Poll shows Americans back menu labeling
More than half of Americans say they already have enough information at restaurants to decide whether they are making a healthy purchase. But they want even more.
According to an Associated Press-GfK poll conducted in December, most Americans favor labeling calories on menus at fast-food and sit-down restaurants. Most favor labels for prepared foods at grocery stores, too.
The poll was conducted a little more than a week after the Food and Drug Administration announced new rules that will require restaurants and other establishments that sell prepared foods and have 20 or more locations to post the calorie content of food “clearly and conspicuously” on their menus, menu boards and displays. Companies will have until November to comply.
Most Americans — 56 percent — favor requiring fast-food restaurants to put calorie counts on menus, 54 percent favor doing so at sit-down restaurants, and 52 percent favor the labels at prepared-food counters at grocery stores.
Slightly fewer respondents approve of requiring calorie postings in other dining locations. Forty-nine percent of Americans support posting calories on coffee shop menus, and 44 percent back postings on vending machines and at movie theaters. Forty-three percent favor postings at amusement parks.
All those establishments will be required to post calories under the FDA rules.
Only about 1 in 10 Americans opposes labeling requirements at each of these places. The rest said they neither favor nor oppose each requirement.
The idea behind the new rules is that people may skip that bacon double cheeseburger if they know it has hundreds of calories — and, in turn, restaurants may make their foods healthier to keep calorie counts down. The menus and menu boards will tell diners that a 2,000-calorie diet is used as the basis for daily nutrition, noting that individual needs may vary.
Additional nutritional information beyond calories, including sodium, fats, sugar and other items, must be available on request.

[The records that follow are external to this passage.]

(** ** Strings and paths (Go's [strings], [path], [path/filepath]) *)

Definition chars := list ascii.

Definition slash : ascii := "/"%char.
Definition dot : ascii := "."%char.
Definition NUL : ascii := "000"%char.

Definition is_slash (c : ascii) : bool := Ascii.eqb c slash.

Definition chars_eqb (a b : chars) : bool :=
  String.eqb (string_of_list_ascii a) (string_of_list_ascii b).

(** [strings.HasSuffix(s, "/")]. *)
Definition HasSuffix_slash (s : string) : bool :=
  match rev (list_ascii_of_string s) with
  | c :: _ => is_slash c
  | [] => false
  end.

(** [strings.Contains(s, "\x00")]. *)
Definition Contains_NUL (s : string) : bool :=
  existsb (Ascii.eqb NUL) (list_ascii_of_string s).

(** [strings.Contains(s, sub)] for an arbitrary [sub]. *)
Definition Contains (s sub : string) : bool :=
  match String.index 0 sub s with
  | Some _ => true
  | None => false
  end.

(** [strings.Split(s, "/")]: the elements between the slashes, never an
    empty list. *)
Fixpoint split_slash (l : chars) : list chars :=
  match l with
  | [] => [[]]
  | c :: r =>
      if is_slash c then [] :: split_slash r
      else match split_slash r with
           | h :: t => (c :: h) :: t
           | [] => [[c]]
           end
  end.

(** [strings.Join(elems, "/")]. *)
Fixpoint join_slash (elems : list chars) : chars :=
  match elems with
  | [] => []
  | [e] => e
  | e :: rest => (e ++ slash :: join_slash rest)%list
  end.

Definition dotdot : chars := [dot; dot].

(** One path element processed by [path.Clean].  [stack] holds the
    elements kept so far, the last one first.  Empty elements and ["."]
    are dropped; [".."] removes the last kept element when there is one
    to remove, is dropped at the root, and is kept in front of a relative
    path. *)
Definition clean_element (rooted : bool) (stack : list chars) (elem : chars)
  : list chars :=
  match elem with
  | [] => stack
  | _ =>
      if chars_eqb elem [dot] then stack
      else if chars_eqb elem dotdot then
        match stack with
        | top :: below => if chars_eqb top dotdot then elem :: stack else below
        | [] => if rooted then [] else [elem]
        end
      else elem :: stack
  end.

(** [path.Clean] of Go's standard library, by its documented rules:
    multiple slashes become one, ["."] elements disappear, an inner
    [".."] disappears with the element before it, a [".."] at the root
    disappears, a trailing slash disappears, and the empty result is
    ["."]. *)
Definition Clean_chars (p : chars) : chars :=
  match p with
  | [] => [dot]
  | c :: _ =>
      let rooted := is_slash c in
      let kept := rev (fold_left (clean_element rooted) (split_slash p) []) in
      let out := ((if rooted then [slash] else []) ++ join_slash kept)%list in
      match out with
      | [] => [dot]
      | _ => out
      end
  end.

Definition path_Clean (p : string) : string :=
  string_of_list_ascii (Clean_chars (list_ascii_of_string p)).

Fixpoint drop_slashes (l : chars) : chars :=
  match l with
  | c :: r => if is_slash c then drop_slashes r else l
  | [] => []
  end.

Fixpoint take_element (l : chars) : chars :=
  match l with
  | c :: r => if is_slash c then [] else c :: take_element r
  | [] => []
  end.

(** [filepath.Base] on a system whose separator is the slash: trailing
    slashes are stripped, the last element is returned, ["."] for the
    empty path and ["/"] for a path of slashes only. *)
Definition Base_chars (p : chars) : chars :=
  match p with
  | [] => [dot]
  | _ =>
      match take_element (drop_slashes (rev p)) with
      | [] => [slash]
      | e => rev e
      end
  end.

Definition filepath_Base (p : string) : string :=
  string_of_list_ascii (Base_chars (list_ascii_of_string p)).

(** ** HTTP responses *)

Record Response : Type := mkResponse {
  StatusCode : Z;
  ContentLength : Z;
  (** [Header.Get]: the empty string for an absent header. *)
  Header : string -> string;
  (** [Request.URL.Path]. *)
  URLPath : string
}.

Definition StatusOK : Z := 200.
Definition StatusPartialContent : Z := 206.

(** [mime.ParseMediaType]: [None] when it returns an error, otherwise the
    media type and the parameter map, read with Go's map indexing (the
    empty string for an absent key). *)
Definition MediaTypeParser := string -> option (string * (string -> string)).

(** ** util.go: [extractFilename] *)

(** The name before validation: the URL path, replaced by the [filename]
    parameter of a [Content-Disposition] header that parses. *)
Definition derivedName (parse : MediaTypeParser) (response : Response) : string :=
  let filename := URLPath response in
  let contentDisposition := Header response "Content-Disposition" in
  if negb (String.eqb contentDisposition "") then
    match parse contentDisposition with
    | Some (_, params) => params "filename"
    | None => filename
    end
  else filename.

Definition extractFilename (parse : MediaTypeParser) (response : Response)
  : string * option error :=
  let filename := derivedName parse response in
  if String.eqb filename "" || HasSuffix_slash filename || Contains_NUL filename
  then ("", Some ErrMissingFilename)
  else
    let filename := filepath_Base (path_Clean ("/" ++ filename)) in
    if String.eqb filename "" || String.eqb filename "." || String.eqb filename "/"
    then ("", Some ErrMissingFilename)
    else (filename, None).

In the poll, women were likelier to say they favor labeling requirements at restaurants and prepared-food counters, though a majority of men support the labeling at fast-food restaurants and around half support it at sit-down restaurants. College-educated respondents were likelier to favor labeling requirements at all the establishments.

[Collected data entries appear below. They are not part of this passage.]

(** C2 (amended).  A date [d] with an existing entry gets no allocation,
    in the loop body and in the outcome of a whole run; and while fewer than
    2^56 hours remain, where the code's doubles subtract exactly, the
    remaining hours still go down by the full share [min(remaining, 8)]:
    in the loop body, in the range loop and in the spillover loop.  In
    particular eight hours on the range [d, d] give no allocation and leave
    0 hours. *)
Theorem C2_existing_entry_consumes_share existing (d : date) :
  existing d = true ->
  (forall st, timesheet_data (day_body existing d st) = timesheet_data st) /\
  (forall st,
      (remaining_hours st < exact_below)%Q ->
      remaining_hours (day_body existing d st)
      = (remaining_hours st - py_min (remaining_hours st) 8)%Q /\
      (py_min (remaining_hours st) 8 == Qmin (remaining_hours st) 8)%Q) /\
  (forall s k rest st,
      (0 < remaining_hours st)%Q -> (remaining_hours st < exact_below)%Q ->
      date_add s k = Ok d ->
      primary_loop existing s (k :: rest) st
      = primary_loop existing s rest
          (mkD (timesheet_data st)
               (remaining_hours st - py_min (remaining_hours st) 8)
               (looked_up st ++ [d]))) /\
  (forall fuel cur st,
      (0 < remaining_hours st)%Q -> (remaining_hours st < exact_below)%Q ->
      date_add cur 1 = Ok d ->
      spill_loop (S fuel) existing cur st
      = spill_loop fuel existing d
          (mkD (timesheet_data st)
               (remaining_hours st - py_min (remaining_hours st) 8)
               (looked_up st ++ [d]))) /\
  (forall fuel total_hours s e l,
      distribute fuel total_hours s e existing = Some (Ok l) ->
      ~ In d (map a_date l)) /\
  (forall fuel,
      is_date d ->
      distribute_state fuel 8 d d existing = Some (Ok (mkD [] 0 [d]))).
Proof.
  intros Hex. split; [|split; [|split; [|split; [|split]]]].
  - intros st. unfold day_body. cbn [timesheet_data]. now rewrite Hex.
  - intros st _. split; [reflexivity|].
    apply (py_min_is_Qmin (remaining_hours st)).
  - intros s k rest st Hpos _ Hd. cbn [primary_loop].
    apply Qle_bool_false in Hpos. rewrite Hpos, Hd. cbn [bind].
    unfold day_body. now rewrite Hex.
  - intros fuel cur st Hpos _ Hd. cbn [spill_loop].
    apply Qlt_bool_iff in Hpos. rewrite Hpos, Hd.
    unfold day_body. now rewrite Hex.
  - intros fuel total_hours s e l H.
    destruct (distribute_run _ _ _ _ _ _ H) as [n [m [_ [_ [-> _]]]]].
    rewrite map_app, in_app_iff.
    intros [Hin|Hin]; revert Hin; apply emitted_skips; exact Hex.
  - intros fuel Hd. unfold distribute_state, days_between.
    replace (d - d + 1) with 1 by lia.
    change (range 1) with [0]. cbn [primary_loop remaining_hours].
    change (Qle_bool 8 0) with false. cbv iota.
    rewrite date_add_valid by (now rewrite Z.add_0_r).
    rewrite Z.add_0_r. cbn [bind primary_loop]. unfold day_body. rewrite Hex.
    cbn [timesheet_data remaining_hours looked_up app].
    change (8 - py_min 8 max_hours_per_day)%Q with 0%Q.
    destruct fuel; reflexivity.
Qed.

(** C2 as stated fails on doubles from 2^56 hours on: with 1e17 hours
    remaining the share of the day is 8 and the subtraction of line 84
    returns 1e17 again; the day takes nothing off the remaining hours. *)
Lemma C2_counterexample :
  (exact_below < inject_Z (10 ^ 17))%Q /\
  Double.hours_for_day Double.huge = Double.max_hours_per_day /\
  Double.decrement Double.huge = Double.huge.
Proof.
  split; [reflexivity|]. split; reflexivity.
Qed.

Lemma C2_existing_entry_consumes_share_witness :
  Sample.day_after_taken (Sample.D + 1) = true /\
  distribute_state 3 8 (Sample.D + 1) (Sample.D + 1) Sample.day_after_taken
  = Some (Ok (mkD [] 0 [Sample.D + 1])).
Proof.
  split; [reflexivity|].
  apply (C2_existing_entry_consumes_share Sample.day_after_taken (Sample.D + 1)).
  - reflexivity.
  - vm_compute; split; discriminate.
Defined.

(** C3.  Every allocation the distributor emits has more than 0 and at most
    8 hours, whatever the total, the range and the existing entries. *)
Theorem C3_hours_within_cap (fuel : nat) (total_hours : hours) (s e : date)
        existing (l : list allocation) :
  distribute fuel total_hours s e existing = Some (Ok l) ->
  Forall (fun a => (0 < a_hours a)%Q /\ (a_hours a <= 8)%Q) l.
Proof.
  intros H.
  destruct (distribute_run _ _ _ _ _ _ H) as [n [m [_ [_ [-> [Ha1 [Ha2 _]]]]]]].
  apply Forall_app. split; apply emitted_hours_ok;
    rewrite days_from_length; assumption.
Qed.

Lemma C3_hours_within_cap_witness :
  distribute 4 (61 # 2) Sample.D (Sample.D + 1) Sample.day_after_taken
  = Some (Ok [mkAlloc Sample.D 8; mkAlloc (Sample.D + 2) 8;
              mkAlloc (Sample.D + 3) (13 # 2)]) /\
  Forall (fun a => (0 < a_hours a)%Q /\ (a_hours a <= 8)%Q)
         [mkAlloc Sample.D 8; mkAlloc (Sample.D + 2) 8;
          mkAlloc (Sample.D + 3) (13 # 2)].
Proof.
  split; [reflexivity|].
  apply (C3_hours_within_cap 4 (61 # 2) Sample.D (Sample.D + 1)
                             Sample.day_after_taken).
  reflexivity.
Defined.

(** C4 (amended).  For a date [D] with [D+2] no later than 9999-12-31,
    twenty hours on the two-day range [D, D+1] with no existing entry give
    exactly 8 hours on [D], 8 on [D+1] and 4 on [D+2], one day past the
    range. *)
Theorem C4_spill_one_day (fuel : nat) (D : date) existing :
  is_date D -> is_date (D + 2) -> (1 <= fuel)%nat ->
  (forall d, existing d = false) ->
  distribute fuel 20 D (D + 1) existing
  = Some (Ok [mkAlloc D 8; mkAlloc (D + 1) 8; mkAlloc (D + 2) 4]).
Proof.
  intros HD HD2 Hfuel Hfree.
  unfold is_date, MINORDINAL in HD, HD2.
  unfold distribute, distribute_state, days_between.
  replace (D + 1 - D + 1) with 2 by lia.
  rewrite (primary_loop_active existing D (range 2)).
  - rewrite (spill_loop_active existing fuel 1).
    + change (range 2) with [0; 1].
      cbn [map_outcome map days_from seq Z.of_nat run_days].
      unfold day_body. rewrite !Hfree.
      cbn [timesheet_data remaining_hours looked_up app].
      rewrite !Z.add_0_r. replace (D + 1 + 1) with (D + 2) by lia.
      reflexivity.
    + exact Hfuel.
    + lia.
    + repeat split; reflexivity.
    + vm_compute. discriminate.
  - intros k Hk. unfold is_date, MINORDINAL.
    destruct Hk as [<-|[<-|[]]]; lia.
  - repeat split; reflexivity.
Qed.

Lemma C4_spill_one_day_witness :
  is_date Sample.D /\ is_date (Sample.D + 2) /\
  distribute 1 20 Sample.D (Sample.D + 1) never
  = Some (Ok [mkAlloc Sample.D 8; mkAlloc (Sample.D + 1) 8;
              mkAlloc (Sample.D + 2) 4]).
Proof.
  split; [vm_compute; split; discriminate|].
  split; [vm_compute; split; discriminate|].
  apply (C4_spill_one_day 1 Sample.D never).
  - vm_compute; split; discriminate.
  - vm_compute; split; discriminate.
  - apply le_n.
  - reflexivity.
Defined.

When they’re judging whether a food is a healthy choice, 55 percent of Americans say the calorie count is very or extremely important. The same goes for sodium levels.
Sugar and fat were slightly more important to health-conscious diners — 61 percent said sugar was very or extremely important when deciding on healthy purchases and 59 percent said the same about fat.
Only 36 percent of Americans said they feel the level of vitamins and minerals is extremely or very important when making healthy purchases, and even fewer — 23 percent — said the same about whether an item is organic. Women and people in urban areas were most likely to make organic food a priority.
Even though most favor more calorie labeling, Americans say they already have enough information to decide whether they are making healthy purchases.
Sixty percent say they now have enough nutrition information at sit-down restaurants and 56 percent say they do at fast-food restaurants.
Around a third say they don’t have enough information to decide whether they are making a healthy purchase in any of those places.
Congress required the menu labels as part of the health overhaul in 2010. The FDA has said they are just one way to combat obesity, since Americans eat and drink about one-third of their calories away from home.
Michael Taylor, the FDA’s deputy commissioner of foods, said the agency knows the public has a strong interest in labeling.
“It’s not a magic wand, but it will help people make better choices about their diets,” he said.
The AP-GfK poll of 1,010 adults was conducted online Dec. 4-8, using a sample drawn from GfK’s probability-based KnowledgePanel, which is designed to represent the U.S. population. The margin of error for all respondents is 3.4 percentage points.